Por: Misael Cadavid MD

Como es sabido, la fortaleza posee un importante abolengo en la historia de las corrientes  filosóficas y espirituales del ser humano.

En el cristianismo, por ejemplo, se le consideró una de las cuatro virtudes cardinales junto a la templanza, la prudencia y la justicia. Desde Aristóteles hasta los estoicos, se le ha considerado como una de las actitudes más deseables en el ser humano, necesaria para enfrentar los desafíos propios de la existencia.

Indiscutiblemente  la fortaleza junto a la esperanza, la fe y el arrojo son los elementos que dan estructura a la vida. Ni más ni menos.

Y es que usar el término fortaleza, nos rememora a Spinoza, para aludir a aquello en la forma de ser de una persona que la lleva a tener valor para vivir.

Después de todo, hace más falta intrepidez para responder a la vida que para enfrentar la muerte.

Y es justamente que se deben distinguir tres tipos de fortaleza. En las dos primeras, una persona parece fuerte para encarar ciertos retos pero sólo porque o no tiene amor por su vida o, en segundo lugar, le teme tanto a un ídolo al cual adora, que se atreve a cualquier cosa con tal de no desobedecerlo.

En estos dos casos, la fortaleza es más bien ilusoria, pues no se trata de una cualidad inherente a la persona, que le sea auténtica o que sea resultado de su desarrollo, sino que más bien es una reacción circunstancial de miedo a la vida en sí: miedo a caminar por sí mismo, miedo de desafiar al Amo, miedo de poner en juego los rec

A estas formas un tanto dudosas de fortaleza se opone una tercera que está en relación directa con el desarrollo pleno del ser humano: ¡El arrojo!

El cual encontramos en la persona totalmente desarrollada, que descansa en sí misma y ama a la vida y lucha sin temor alguno por alcanzar sus objetivos .Quien se ha sobrepuesto a la avidez, no se adhiere a ningún ídolo o cosa y, por lo mismo, no tiene nada que perder: es rico porque nada posee, es fuerte porque no es esclavo de sus deseos. Este tipo de persona puede prescindir de ídolos, deseos irracionales y fantasías, porque está en pleno contacto con la realidad, tanto interna como externa. Y cuando ha llegado a una plena “verraquera“, entonces es del todo intrépida y está a un  paso hacia la osadía.

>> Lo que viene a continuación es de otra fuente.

Lemma tally_fail_count (t : tallies) (lcsc_id status : string) :
  fail_count (tally t lcsc_id status)
  = fail_count t + (if is_failed status then 1 else 0).
Proof.
  unfold tally, is_failed.
  destruct (String.eqb status "success"); [simpl; lia|].
  destruct (String.eqb status "skipped"); simpl; lia.
Qed.

Lemma tally_failed_parts (t : tallies) (lcsc_id status : string) :
  failed_parts (tally t lcsc_id status)
  = failed_parts t ++ (if is_failed status then [lcsc_id] else []).
Proof.
  unfold tally, is_failed.
  destruct (String.eqb status "success"); [simpl; by rewrite app_nil_r|].
  destruct (String.eqb status "skipped"); simpl; [by rewrite app_nil_r|done].
Qed.

Lemma tally_success_count (t : tallies) (lcsc_id status : string) :
  success_count (tally t lcsc_id status)
  = success_count t + (if String.eqb status "success" then 1 else 0).
Proof.
  unfold tally.
  destruct (String.eqb status "success"); [simpl; lia|].
  destruct (String.eqb status "skipped"); simpl; lia.
Qed.

Lemma tally_skipped_count (t : tallies) (lcsc_id status : string) :
  skipped_count (tally t lcsc_id status)
  = skipped_count t + (if String.eqb status "skipped" then 1 else 0).
Proof.
  unfold tally.
  destruct (String.eqb_spec status "success") as [->|]; [simpl; lia|].
  destruct (String.eqb status "skipped"); simpl; lia.
Qed.

Lemma tally_all_total (l : list (string * string)) (t : tallies) :
  total (tally_all t l) = total t + Z.of_nat (length l).
Proof.
  revert t. induction l as [|p l IH]; intros t; [simpl; lia|].
  unfold tally_all in *. cbn [foldl]. rewrite IH, tally_total. simpl length. lia.
Qed.

Lemma tally_all_fail_count (l : list (string * string)) (t : tallies) :
  fail_count (tally_all t l) = fail_count t + Z.of_nat (length (failed_ids l)).
Proof.
  revert t. induction l as [|p l IH]; intros t; [simpl; lia|].
  unfold tally_all, failed_ids in *. cbn [foldl List.filter].
  rewrite IH, tally_fail_count.
  destruct (is_failed p.2); cbn [fmap list_fmap length]; lia.
Qed.

Lemma tally_all_failed_parts (l : list (string * string)) (t : tallies) :
  failed_parts (tally_all t l) = failed_parts t ++ failed_ids l.
Proof.
  revert t. induction l as [|p l IH]; intros t; [simpl; by rewrite app_nil_r|].
  unfold tally_all, failed_ids in *. cbn [foldl List.filter].
  rewrite IH, tally_failed_parts, <- app_assoc. destruct (is_failed p.2); reflexivity.
Qed.

Section Accepts.
Context {W : Type} (P : ops W).

Lemma check_lcsc_links_accepts (lcsc_id : string) (links : list locator) (w w' : W) :
  check_lcsc_links P lcsc_id links w = (w', Ok true) ->
  saw_matching_text P lcsc_id w'.
Proof.
  revert w. induction links as [|link links IH]; intros w; [discriminate|].
  cbn [check_lcsc_links]. unfold bind at 1.
  destruct (inner_text P link w) as [w1 [inner|e]] eqn:T; [|discriminate].
  unfold link_text_matches.
  destruct (String.eqb_spec (strip inner) lcsc_id) as [M|_]; [|apply IH].
  intros [= <-]. exists link, w, inner. auto.
Qed.

Lemma check_candidate_accepts (lcsc_id part_id : string) (w w' : W) :
  check_candidate P lcsc_id part_id w = (w', Ok true) ->
  saw_matching_text P lcsc_id w'.
Proof.
  unfold check_candidate, all, bind, ret.
  destruct (goto P (SuppliersUrl part_id) w) as [w1 [[]|e]]; [|discriminate].
  destruct (count P _ w1) as [w2 [n|e]]; [|discriminate].
  apply check_lcsc_links_accepts.
Qed.

Lemma check_part_links_accepts (lcsc_id : string) (links : list locator) (w w' : W) :
  check_part_links P lcsc_id links w = (w', Ok true) ->
  saw_matching_text P lcsc_id w'.
Proof.
  revert w. induction links as [|link links IH]; intros w; [discriminate|].
  cbn [check_part_links]. unfold bind at 1.
  destruct (get_attribute P link "href" w) as [w1 [[h|]|e]]; try discriminate.
  destruct (re_search_part_id h) as [part_id|]; [|apply IH].
  unfold bind.
  destruct (check_candidate P lcsc_id part_id w1) as [w2 [[|]|e]] eqn:C;
    [|apply IH|discriminate].
  intros [= <-]. eapply check_candidate_accepts, C.
Qed.

Lemma check_part_exists_accepts (lcsc_id : string) (w w' : W) :
  check_part_exists P lcsc_id w = (w', true) ->
  saw_matching_text P lcsc_id w'.
Proof.
  unfold check_part_exists.
  destruct (check_part_exists_body P lcsc_id w) as [w1 [b|e]] eqn:B; [|discriminate].
  intros [= <- ->]. revert B.
  unfold check_part_exists_body, all, bind, ret.
  destruct (goto P (SearchUrl lcsc_id) w) as [w2 [[]|e]]; [|discriminate].
  destruct (count P _ w2) as [w3 [n|e]]; [|discriminate].
  destruct (map _ (seq 0 n)) eqn:L; [discriminate|].
  apply check_part_links_accepts.
Qed.

End Accepts.

Section Loop.
Context {W : Type} (P : ops W).

Lemma import_parts_cons (lcsc_id : string) (amount : Z) (rest : list (string * Z))
    (w : W) (t : tallies) :
  import_parts P ((lcsc_id, amount) :: rest) w t
  = import_parts P rest (process_single_part P lcsc_id amount w).1
      (tally t lcsc_id (process_single_part P lcsc_id amount w).2).
Proof. cbn [import_parts]. destruct (process_single_part P lcsc_id amount w). reflexivity. Qed.

Lemma outcomes_cons (lcsc_id : string) (amount : Z) (rest : list (string * Z)) (w : W) :
  outcomes P ((lcsc_id, amount) :: rest) w
  = (process_single_part P lcsc_id amount w).2
    :: outcomes P rest (process_single_part P lcsc_id amount w).1.
Proof. cbn [outcomes]. destruct (process_single_part P lcsc_id amount w). reflexivity. Qed.

Lemma outcomes_length (parts : list (string * Z)) (w : W) :
  length (outcomes P parts w) = length parts.
Proof.
  revert w. induction parts as [|[lcsc_id amount] rest IH]; intros w; [reflexivity|].
  rewrite outcomes_cons. simpl. by rewrite IH.
Qed.

Lemma outcomes_statuses (parts : list (string * Z)) (w : W) :
  Forall (fun st => st = "success" \/ st = "skipped" \/ st = "failed")
         (outcomes P parts w).
Proof.
  revert w. induction parts as [|[lcsc_id amount] rest IH]; intros w; [constructor|].
  rewrite outcomes_cons. constructor; [apply process_single_part_status|apply IH].
Qed.

(** The loop tallies the status of each part in turn. *)
Lemma import_parts_tallies (parts : list (string * Z)) (w : W) (t : tallies) :
  (import_parts P parts w t).2 = tally_all t (zip parts.*1 (outcomes P parts w)).
Proof.
  revert w t. induction parts as [|[lcsc_id amount] rest IH]; intros w t; [reflexivity|].
  rewrite import_parts_cons, outcomes_cons, IH. reflexivity.
Qed.

Lemma import_parts_app (pre rest : list (string * Z)) (w : W) (t : tallies) :
  import_parts P (pre ++ rest) w t
  = import_parts P rest (import_parts P pre w t).1 (import_parts P pre w t).2.
Proof.
  revert w t. induction pre as [|[lcsc_id amount] pre IH]; intros w t; [reflexivity|].
  rewrite <- app_comm_cons, !import_parts_cons. apply IH.
Qed.

End Loop.

Lemma tally_all_good_counts (l : list (string * string)) (t : tallies) :
  success_count (tally_all t l) + skipped_count (tally_all t l)
  = success_count t + skipped_count t
    + Z.of_nat (length l) - Z.of_nat (length (failed_ids l)).
Proof.
  pose proof (tally_all_total l t) as T.
  pose proof (tally_all_fail_count l t) as F.
  unfold total in T. lia.
Qed.

Lemma import_parts_invariants {W : Type} (P : ops W) (parts : list (string * Z)) (w : W) :
  let t := (import_parts P parts w init_tallies).2 in
  let sts := outcomes P parts w in
  success_count t + skipped_count t + fail_count t = Z.of_nat (length parts)
  /\ Z.of_nat (length (failed_parts t)) = fail_count t
  /\ failed_parts t = failed_ids (zip parts.*1 sts).
Proof.
  intros t sts. subst t. rewrite import_parts_tallies. fold sts.
  pose proof (tally_all_total (zip parts.*1 sts) init_tallies) as T.
  pose proof (tally_all_fail_count (zip parts.*1 sts) init_tallies) as F.
  pose proof (tally_all_failed_parts (zip parts.*1 sts) init_tallies) as L.
  unfold total in T. cbn [init_tallies success_count skipped_count fail_count failed_parts] in *.
  assert (length (zip parts.*1 sts) = length parts) as Len.
  { rewrite length_zip, length_fmap. unfold sts. rewrite outcomes_length. lia. }
  rewrite Len in T. rewrite L. cbn [app].
  split; [lia|split; [lia|reflexivity]].
Qed.

Lemma is_failed_spec (st : string) :
  is_failed st = true <-> st <> "success" /\ st <> "skipped".
Proof.
  unfold is_failed.
  destruct (String.eqb_spec st "success"), (String.eqb_spec st "skipped");
    simpl; split; try tauto; try discriminate; auto.
Qed.

Lemma failed_ids_elem (l : list (string * string)) (lcsc_id : string) :
  lcsc_id ∈ failed_ids l
  <-> exists st, (lcsc_id, st) ∈ l /\ st <> "success" /\ st <> "skipped".
Proof.
  unfold failed_ids. rewrite list_elem_of_fmap. split.
  - intros ([id st] & -> & In). apply list_elem_of_In, filter_In in In as [In F].
    apply is_failed_spec in F. exists st. rewrite list_elem_of_In. auto.
  - intros (st & In & F). exists (lcsc_id, st). split; [reflexivity|].
    apply list_elem_of_In, filter_In. rewrite <- list_elem_of_In.
    split; [exact In|]. by apply is_failed_spec.
Qed.

End RunFacts.

(** ** Facts on the static site *)

Module StaticFacts.
Import Importer Page Run StaticSite.

Section Static.
Variable s : site.

Lemma resolve_nth (l : locator) (page : list (string * string)) (k : nat)
    (a : string * string) (rest : list (string * string)) :
  drop k (resolve l page) = a :: rest ->
  resolve (Nth l k) page = [a].
Proof.
  intros H. cbn [resolve].
  assert (resolve l page !! k = Some a) as ->; [|reflexivity].
  rewrite <- (Nat.add_0_r k), <- lookup_drop, H. reflexivity.
Qed.

(** The inner loop on the static site: a search through the texts of the
    elements found. *)
Lemma check_lcsc_links_static (lcsc_id : string) (l : locator) (w : world)
    (found : list (string * string)) (k : nat) :
  drop k (resolve l (shown s w)) = found ->
  check_lcsc_links (static_ops s) lcsc_id (map (Nth l) (seq k (length found))) w
  = (w, Ok (existsb (fun a => link_text_matches lcsc_id a.2) found)).
Proof.
  revert k. induction found as [|a found IH]; intros k H; [reflexivity|].
  cbn [length seq map check_lcsc_links existsb].
  unfold bind at 1. cbn [inner_text static_ops]. unfold the_element.
  rewrite (resolve_nth _ _ _ _ _ H).
  destruct (link_text_matches lcsc_id a.2); [reflexivity|].
  cbn [orb]. apply IH.
  replace (S k) with (k + 1)%nat by lia.
  rewrite <- (drop_drop _ 1 k), H. reflexivity.
Qed.

Lemma check_candidate_static (lcsc_id part_id : string) (w : world) :
  broken s (SuppliersUrl part_id) = false ->
  check_candidate (static_ops s) lcsc_id part_id w
  = (Some (SuppliersUrl part_id),
     Ok (existsb (fun a => link_text_matches lcsc_id a.2)
           (supplier_links lcsc_id (anchors s (SuppliersUrl part_id))))).
Proof.
  intros B. unfold check_candidate, bind at 1. cbn [goto static_ops]. rewrite B.
  unfold all, bind, ret. cbn [count static_ops].
  apply (check_lcsc_links_static lcsc_id _ (Some (SuppliersUrl part_id)) _ 0).
  reflexivity.
Qed.

End Static.

Lemma existsb_supplier_links (lcsc_id : string) (page : list (string * string)) :
  existsb (fun a => link_text_matches lcsc_id a.2) (supplier_links lcsc_id page) = true
  <-> exists a, a ∈ page /\ contains "lcsc.com" a.1 = true
                /\ contains lcsc_id a.1 = true /\ strip a.2 = lcsc_id.
Proof.
  rewrite existsb_exists. unfold supplier_links, link_text_matches. split.
  - intros (a & In & M). apply filter_In in In as [In Sel].
    unfold selects in Sel. cbn [forallb] in Sel.
    apply andb_prop in Sel as [S1 S2]. apply andb_prop in S2 as [S2 _].
    apply String.eqb_eq in M. exists a. rewrite list_elem_of_In. auto.
  - intros (a & In & S1 & S2 & M). exists a. rewrite filter_In.
    rewrite list_elem_of_In in In. unfold selects. cbn [forallb].
    rewrite S1, S2, M, String.eqb_refl. auto.
Qed.

End StaticFacts.

(** ** The claims *)

Import Importer Page Run StaticSite Spec.
Import PyStrFacts CategoryFacts RequestFacts ExtractorFacts RunFacts StaticFacts.

(** C1 on a search with two results.  The second result shows exactly the
    target and is accepted when it is examined alone, the first one shows
    another identifier; the matcher reports the part as not existing,
    because after the visit to the suppliers of the first result the link
    of the second one is looked for on that page, the call times out and
    the handler returns [False]. *)
Theorem C1_second_result_is_not_checked :
  check_candidate (static_ops two_results) "C1991" "8" None
  = (Some (SuppliersUrl "8"), Ok false)
  /\ check_candidate (static_ops two_results) "C1991" "9" None
     = (Some (SuppliersUrl "9"), Ok true)
  /\ check_part_exists_body (static_ops two_results) "C1991" None
     = (Some (SuppliersUrl "8"), Err PlaywrightTimeout)
  /\ check_part_exists (static_ops two_results) "C1991" None
     = (Some (SuppliersUrl "8"), false).
Proof. repeat split; reflexivity. Qed.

Únicamente cuando una persona se conoce a sí misma alcanza un grado importante de autonomía, pues se da cuenta de que posee los recursos suficientes como ser humano para vivir, en toda la extensión de la palabra: sin depender de otro, sin explotar a otros, sin esperar nada de nadie, son acudir al utilitarismo maquiavélico, con plena conciencia de su finitud, ¡sin temor a la muerte ni al dolor!

Este, por supuesto, es un estado de la existencia que no sólo pocas personas alcanzan, sino que además menos aún se interesan por buscar.

Por las condiciones mismas de nuestra especie (en particular la amplia duración de la infancia del ser humano), lo más común es que la gente repita los patrones de dependencia, irracionalidad y angustia en los que se formó, sin preocuparse por romper con ellos y cambiarlos.

Sin embargo, la única manera de sortear los desafíos de la existencia y salir fortalecidos de ellos es siendo una “persona llamada arrojo”.

De otro modo, los cambios, las crisis, los imprevistos y, en general, todo aquello que da sustento a la vida, se experimenta con sufrimiento y preocupación, e incluso podría decirse que con torpeza e ignorancia, todo lo cual nos hace padecer las experiencias que vivimos, cuando, por el contrario, estas podrían ser siempre oportunidades de aprendizaje y crecimiento.